Wednesday, March 17, 2010

Teabaggers Mock Man With Parkinson's; Chris Matthews Rewrites History

This video, shot by the Columbus Dispatch in front of Congresswoman Mary Jo Kilroy's district office, includes a segment in which a man with Parkinson’s is mocked and scorned by Teabaggers, one of whom throws dollar bills in his face. Chris Matthews of Hardball, in fine fettle this day (Happy St. Patrick’s Day, Chris!) offered the unfounded fantasy that Ronald Reagan “would have sat down to talk with this guy.”



Chris’s “Reagan Democrat” flirtations are not only annoying, but what’s worse, place him in the Texas Board of Re-Education fiction-over-fact camp. Chris’s promo says he’s a real tough interviewer who will notice “turbulence” and a “weakness” in the interviewees’ arguments, at which point he will pounce.
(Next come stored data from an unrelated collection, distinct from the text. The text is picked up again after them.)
Lemma send_failure_notification_skip arn error_msg error_category st :
  truthy arn = false ->
  send_failure_notification arn error_msg error_category st = (inr tt, st).
Proof. intros Ht. unfold send_failure_notification. rewrite Ht. reflexivity. Qed.

Lemma failure_request_subject e arn st :
  Subject (failure_request e arn st) = failure_subject (classify e).
Proof. unfold failure_request, classify. by destruct (exn_base e). Qed.

Lemma failure_request_topic e arn st : TopicArn (failure_request e arn st) = arn.
Proof. unfold failure_request. by destruct (exn_base e). Qed.

(** The message of the catch-all clause names the class of the exception. *)
Lemma failure_request_names_class e arn st1 :
  exn_base e = IsOtherException ->
  contains (Message (failure_request e arn st1)) ("Error Type: " +:+ exn_name e).
Proof.
  intros Hb. unfold failure_request. rewrite Hb. cbn [Message].
  unfold failure_message_text.
  match goal with
  | |- contains (?pre +:+ exn_name e +:+ ?post) _ =>
      exists "
BACKUP OPERATION FAILED - ACTION REQUIRED

Error Details:
-------------
", post
  end.
  reflexivity.
Qed.

(** A clause whose frame has a usable topic publishes one notification and
    raises [e] again, whatever the publish call answers. *)
Lemma except_clauses_report e arn st :
  locals st !! "sns_topic_arn" = Some arn ->
  truthy arn = true ->
  let req := failure_request e arn st in
  let answer := sns_publish req (snd (datetime_now (world st))) in
  except_clauses e st =
    (inl e, log_call (CallPublish req (fst answer)) (set_world (snd answer) st)).
Proof.
  intros Hl Ht. unfold except_clauses, failure_request.
  destruct (exn_base e).
  - unfold except_KeyError, bind, local_or, raise. rewrite Hl. cbn [default].
    rewrite send_failure_notification_run by done. reflexivity.
  - unfold except_ValueError, bind, local_or, raise. rewrite Hl. cbn [default].
    rewrite send_failure_notification_run by done. reflexivity.
  - unfold except_Exception. run_monad.
    destruct (datetime_now (world st)) as [dt w1]. run_monad.
    rewrite Hl. cbn [default from_option id]. rewrite Ht.
    rewrite bool_decide_eq_true_2 by eauto. cbn [andb]. run_monad.
    destruct (sns_publish _ w1) as [[e'|r] w2]; reflexivity.
Qed.

(** A clause whose frame has no usable topic publishes nothing. *)
Lemma except_clauses_silent e st :
  truthy (default PNone (locals st !! "sns_topic_arn")) = false ->
  exists st', except_clauses e st = (inl e, st')
    /\ calls st' = calls st /\ os_environ st' = os_environ st.
Proof.
  intros Ht. unfold except_clauses.
  destruct (exn_base e).
  - unfold except_KeyError, bind, local_or, raise.
    rewrite send_failure_notification_skip by done. eauto.
  - unfold except_ValueError, bind, local_or, raise.
    rewrite send_failure_notification_skip by done. eauto.
  - unfold except_Exception. run_monad.
    destruct (datetime_now (world st)) as [dt w1]. run_monad.
    rewrite Ht. rewrite andb_false_r. eauto.
Qed.

(** Every clause ends by raising the exception it handles, and leaves the
    environment alone. *)
Lemma except_clauses_reraise e st :
  exists st', except_clauses e st = (inl e, st') /\ os_environ st' = os_environ st.
Proof.
  destruct (truthy (default PNone (locals st !! "sns_topic_arn"))) eqn:Ht.
  - destruct (locals st !! "sns_topic_arn") as [arn|] eqn:Hl; [|discriminate].
    cbn [default] in Ht. rewrite (except_clauses_report e arn st Hl Ht). eauto.
  - destruct (except_clauses_silent e st Ht) as (st' & -> & _ & He). eauto.
Qed.

Lemma lambda_handler_unfold {Ctx} event (context : Ctx) st :
  lambda_handler event context st =
    match try_block event (fresh st) with
    | (inl e, st') => except_clauses e st'
    | (inr a, st') => (inr a, st')
    end.
Proof. reflexivity. Qed.

(** The handler returns what its [try] block returns and raises what its
    [try] block raises. *)
Lemma lambda_handler_outcome {Ctx} event (context : Ctx) st :
  fst (lambda_handler event context st) = fst (try_block event (fresh st)).
Proof.
  rewrite lambda_handler_unfold.
  destruct (try_block event (fresh st)) as [[e|a] st']; [|reflexivity].
  destruct (except_clauses_reraise e st') as (st'' & -> & _). reflexivity.
Qed.

(** When the [try] block raises in a frame with a usable topic, the handler
    publishes one failure notification and raises the same exception. *)
Lemma lambda_handler_reports {Ctx} event (context : Ctx) st e st1 arn :
  try_block event (fresh st) = (inl e, st1) ->
  locals st1 !! "sns_topic_arn" = Some arn ->
  truthy arn = true ->
  let req := failure_request e arn st1 in
  let answer := sns_publish req (snd (datetime_now (world st1))) in
  lambda_handler event context st =
    (inl e, log_call (CallPublish req (fst answer)) (set_world (snd answer) st1)).
Proof.
  intros Hrun Hl Ht. cbv zeta. rewrite lambda_handler_unfold, Hrun.
  by apply except_clauses_report.
Qed.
Most of the time, though, I’ve seen him going over that metaphorical waterfall. He should have been tougher with that Texas Board member, the so-called “strict constructionist” who was cloyingly earnest, bemoaning the “trampling on the rights of the minority” while she had proceeded to do just that time and again. It’s not a question of “patterns” (the guy from the Dallas paper was woefully unprepared), it’s about not introducing falsehoods, such as the claim the Founding Fathers were Christians (why didn’t you ask her directly, Chris?) who did not intend there to be a “wall of separation” between church and state (Jefferson’s words) because it is not specified in the Constitution. Remember, Chris, that Board member said she was a “strict constructionist.” That’s CODE for, if it’s not in the Constitution, e.g., the separation of church and state, it doesn’t exist. Therefore, Jefferson is OUT.
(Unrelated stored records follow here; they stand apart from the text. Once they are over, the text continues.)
(** ** The chart *)

Lemma chart_for_rounds_short plt target cps name r items :
  (name, r) ∈ items → dict_len (conn_data r) < 2 →
  ∀ i drawn0 drawn,
    Chart.for_rounds plt target cps items i drawn0 ≠ inr (drawn, Chart.Shown).
Proof.
  intros Hin Hshort.
  induction items as [|[n0 r0] items IH]; intros i drawn0 drawn.
  - by apply elem_of_nil in Hin.
  - cbn [Chart.for_rounds].
    destruct (Z.ltb_spec (dict_len (conn_data r0)) 2) as [Hlt|Hge]; [done|].
    apply elem_of_cons in Hin as [Heq|Hin]; [injection Heq as -> ->; lia|].
    destruct (Chart.collect _ _) as [e|a]; [done|]. cbn [rbind].
    destruct (Chart.plot_round _ _ _ _ _ _ _) as [e|[]]; [done|]. cbn [rbind].
    by apply IH.
Qed.

(** X17.  [gen_graph] shows a chart only when every round holds at least two
    outcomes: one round with fewer makes the call return at line 27,
    before [plt.show()], whatever was plotted for the rounds before it
    and whatever matplotlib does. *)
Theorem chart_needs_two_outcomes_per_round plt data name r drawn :
  (name, r) ∈ round_data data →
  dict_len (conn_data r) < 2 →
  Chart.gen_graph plt data ≠ inr (drawn, Chart.Shown).
Proof.
  intros Hin Hshort. unfold Chart.gen_graph.
  destruct (Chart.subplots plt _) as [e|[]]; [done|]. cbn [rbind].
  by eapply chart_for_rounds_short.
Qed.

Lemma chart_needs_two_outcomes_per_round_witness :
  Chart.gen_graph Chart.canvas lonely_report = inr ([], Chart.NotEnoughData)
  ∧ Chart.gen_graph Chart.canvas lonely_report ≠ inr ([], Chart.Shown).
Proof.
  split; [by vm_compute|].
  eapply (chart_needs_two_outcomes_per_round Chart.canvas lonely_report
            "round_1").
  - apply list_elem_of_lookup. by exists 0%nat.
  - by vm_compute.
Defined.

Lemma chart_collect_agree values : ∀ a t seen t',
  Chart.agree a t seen → sum_outcomes t values = inr t' →
  ∃ a', Chart.collect values a = inr a' ∧ Chart.agree a' t' (seen ++ values).
Proof.
  induction values as [|c values IH]; intros a t seen t' Hagree; simpl.
  - intros [= <-]. exists a. by rewrite app_nil_r.
  - destruct (add_outcome t c) as [e|t1] eqn:E1; [done|]. cbn [rbind].
    intros Hrest.
    replace (seen ++ c :: values) with ((seen ++ [c]) ++ values)
      by (by rewrite <- app_assoc).
    destruct Hagree as (Hx & Hy1 & Hy2 & Hf & Hn & Hm).
    unfold add_outcome in E1. destruct (success c) eqn:Hs.
    + destruct (auth_time c) as [au|]; [|done].
      destruct (py_add _ _); [done|]. cbn [rbind] in E1.
      destruct (conn_time c) as [d|]; [|done].
      destruct (py_add _ _); [done|]. cbn [rbind] in E1.
      injection E1 as <-.
      eapply IH; [|exact Hrest]. unfold Chart.agree.
      cbn [Chart.x_axis Chart.y1_axis Chart.y2_axis Chart.failed
           Chart.max_time max_conn total_failed].
      rewrite !length_app, fmap_app, filter_app, Hx, Hy1, Hy2, Hm.
      rewrite filter_cons, filter_nil, decide_False by congruence.
      rewrite app_nil_r. by repeat split.
    + injection E1 as <-.
      eapply IH; [|exact Hrest]. unfold Chart.agree.
      cbn [Chart.x_axis Chart.y1_axis Chart.y2_axis Chart.failed
           Chart.max_time max_conn total_failed].
      rewrite !length_app, !fmap_app, filter_app, Hx, Hy1, Hy2, Hm.
      rewrite filter_cons, filter_nil, decide_True by done.
      rewrite fmap_app, <- Hf. cbn [length fmap list_fmap].
      repeat split; try done. lia.
Qed.

Lemma chart_collect_report {D} values (d : D) r :
  summarize values d = inr r →
  ∃ a, Chart.collect values Chart.points_init = inr a
       ∧ Chart.x_axis a = conn_id <$> values
       ∧ length (Chart.y1_axis a) = length values
       ∧ length (Chart.y2_axis a) = length values
       ∧ Chart.failed a = conn_id <$> filter (λ c, success c = false) values
       ∧ Z.of_nat (length (Chart.failed a)) = failed_conns r
       ∧ Chart.max_time a = max_conn_time r.
Proof.
  intros Hsum.
  destruct (summarize_totals _ _ _ Hsum) as (t & Ht & _ & _ & -> & _ & ->).
  destruct (chart_collect_agree values Chart.points_init totals_init [] t)
    as (a & Ha & Hagree); [by repeat split|done|].
  exists a. split; [done|]. exact Hagree.
Qed.

(** X18.  The chart agrees with the statistics.  For every round of a report
    that [_calculate_stats] returned, the lists [gen_graph] builds are
    built without an exception: the x axis holds the ids of the
    outcomes in their order, both y axes have as many points, the red
    marks are the ids of the failed outcomes, as many as [failed_conns],
    and the height of the chart is taken from [max_conn_time]. *)
Theorem chart_agrees_with_statistics
    w p conns rounds cps cw gw graph ty h input rep name r :
  snapshot h p = inr input →
  by_value (_calculate_stats w p conns rounds cps cw gw graph ty h) = inr rep →
  (name, r) ∈ round_data rep →
  ∃ a, Chart.collect (dict_values (conn_data r)) Chart.points_init = inr a
       ∧ Chart.x_axis a = conn_id <$> dict_values (conn_data r)
       ∧ length (Chart.y1_axis a) = length (Chart.x_axis a)
       ∧ length (Chart.y2_axis a) = length (Chart.x_axis a)
       ∧ Chart.failed a
           = conn_id <$> filter (λ c, success c = false)
                           (dict_values (conn_data r))
       ∧ Z.of_nat (length (Chart.failed a)) = failed_conns r
       ∧ Chart.max_time a = max_conn_time r.
Proof.
  intros Hsnap Hcall Hin.
  destruct (report_rounds _ _ _ _ _ _ _ _ _ _ _ _ Hsnap Hcall _ _ Hin)
    as [_ Hsum].
  destruct (chart_collect_report _ _ _ Hsum)
    as (a & Ha & Hx & Hy1 & Hy2 & Hf & Hn & Hm).
  exists a. rewrite Hx, length_fmap. by repeat split.
Qed.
That’s the bottom line. As for Ronald Reagan, the president who destroyed our nation’s industrial base and opened the door to the ascendancy of the religious extremists we see today rewriting our history in Texas, I am convinced he will go down in history as one of the worst, most destructive presidents ever. (That is, if our history is written by historians and not right wing hacks with a political and ideological agenda.) It’s one thing to exaggerate Reagan’s presidency (without the “a” to spell Don “SPEED IT UP” Regan) with false encomiums from the right, such as, he “won” the Cold War; it’s another to mythologize the man with nonsense, as Chris has done.
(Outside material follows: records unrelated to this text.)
Lemma period_loop_current_monthly n mp z : forall s,
  ltb (of_Z 0) mp = true ->
  ps_current_amount (period_loop n "monthly" mp z s)
  = contribute_accrue_n n mp z (ps_current_amount s).
Proof.
  induction n as [|n IH]; intros s Hmp; [reflexivity|].
  cbn [period_loop contribute_accrue_n]. rewrite IH by exact Hmp.
  unfold period_body. rewrite Hmp.
  change ("monthly" =? "monthly") with true. reflexivity.
Qed.

Lemma year_current_monthly n mp z y :
  ltb (of_Z 0) mp = true ->
  ps_current_amount (year_amounts "monthly" n mp z y)
  = contribute_accrue_n n mp z (ys_current_amount y).
Proof.
  intros Hmp. unfold year_amounts, year_end_contribution.
  change (in_list "monthly" ["quarterly"; "yearly"]) with false. cbn [andb].
  rewrite period_loop_current_monthly by exact Hmp. reflexivity.
Qed.

(** ** One year, frequency against frequency *)

Section Frequencies.

Variables ar r4 r12 mp : Decimal.
Hypothesis Har : (9 / 100000 <= value ar <= 1)%R.
Hypothesis Hr4 : div ar (of_Z 4) = Ok r4.
Hypothesis Hr12 : div ar (of_Z 12) = Ok r12.
Hypothesis Hmp : ltb (of_Z 0) mp = true.

Lemma quarter_rate :
  (value ar * (1 - 2 * delta) <= 4 * value r4 <= value ar * (1 + 2 * delta))%R.
Proof using Har Hr4 Hr12 Hmp.
  pose proof (div_rel ar (of_Z 4) r4 ltac:(lra) ltac:(rewrite value_of_Z; lra) Hr4) as H.
  rewrite value_of_Z in H. lra.
Qed.

Lemma month_rate :
  (value ar * (1 - 2 * delta) <= 12 * value r12 <= value ar * (1 + 2 * delta))%R.
Proof using Har Hr4 Hr12 Hmp.
  pose proof (div_rel ar (of_Z 12) r12 ltac:(lra) ltac:(rewrite value_of_Z; lra) Hr12) as H.
  rewrite value_of_Z in H. lra.
Qed.

Lemma rates_nonneg : (0 <= value ar /\ 0 <= value r4 /\ 0 <= value r12 /\ 0 < value mp)%R.
Proof using Har Hr4 Hr12 Hmp.
  pose proof quarter_rate as H4. pose proof month_rate as H12.
  destruct delta_bounds as [Hd0 [_ Hd2]].
  assert (Hd1 : (delta <= 1 / 4)%R) by lra.
  apply ltb_value in Hmp. rewrite value_of_Z in Hmp.
  repeat split; try lra; nra.
Qed.

Lemma year_yearly_quarterly cy cq :
  (0 <= value cy <= value cq)%R ->
  (0 <= value (add (accrue_n 1 ar cy) (mul mp (of_Z 12)))
   <= value (add (accrue_n 4 r4 cq) (mul mp (of_Z 12))))%R.
Proof using Har Hr4 Hr12 Hmp.
  intros [Hy Hyq].
  destruct rates_nonneg as [Ha0 [H40 [_ Hm0]]].
  destruct (accrue_n_bounds 1 ar cy Hy Ha0) as [Hy0 [_ Hup]].
  destruct (accrue_n_bounds 4 r4 cq ltac:(lra) H40) as [Hq0 [Hlo _]].
  pose proof (mul_nonneg mp (of_Z 12) ltac:(lra) ltac:(rewrite value_of_Z; lra)) as Hc0.
  split; [apply add_nonneg; assumption|].
  apply add_mono; [|lra].
  pose proof (hi_le_lo4 (value ar) (value r4) Har (proj1 quarter_rate)) as Hk.
  pose proof (acc_hi_nonneg _ Ha0) as Hh.
  eapply Rle_trans; [exact Hup|]. eapply Rle_trans; [|exact Hlo].
  rewrite pow_1.
  apply Rle_trans with (value cq * acc_hi (value ar))%R.
  - apply Rmult_le_compat_r; assumption.
  - apply Rmult_le_compat_l; [lra|exact Hk].
Qed.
Here’s what I know, Chris: I have a friend who called Reagan Satan because his sister died of AIDS and Reagan did little for those afflicted with this horrible disease, much less even acknowledge it, mentioning AIDS by name only once during his entire presidency. As for your homily about him sitting down with the sick, these quotes come to mind:
“I'd like to harness their youthful energy with a strap.”--Concerning student demonstrations in California, 1966

“Welfare recipients are a faceless mass waiting for a handout.”—1966

“The time has come to stop being our brother's keeper.”--Concerning welfare budget cuts in California, 1967
Oh sure, most of these quotes were made during Reagan’s “Dark Period” as governor, not as the genial dunce who wrecked our country for generations, perhaps forever, destroyed our nation’s industrial base, depleted our middle class, and poisoned our politics with the extremism of the wingnuts. One good thing Reagan did: He radicalized Michael Moore, who was at Ground Zero, America’s rust belt, when the Reagan plagues of the 80s were unleashed on America’s working class.

Reagan didn’t change his stripes as president, he only got better speechwriters. And a cutthroat butler, Don Regan, the power behind the throne who bossed him around with astonishing disrespect, if not for the man, then for the office. This is a quote from Reagan, the president, in which he made light of AIDS:
“[M]aybe the Lord brought down this plague” because “illicit sex is against the Ten Commandments.”
This “Dark” Reagan that the Pollyanna-ish Chris Matthews, with his rose-tinted glasses, refuses to recognize would have certainly taken the side of the Teabaggers. Only in a slightly more dignified fashion, perhaps, which isn’t saying much.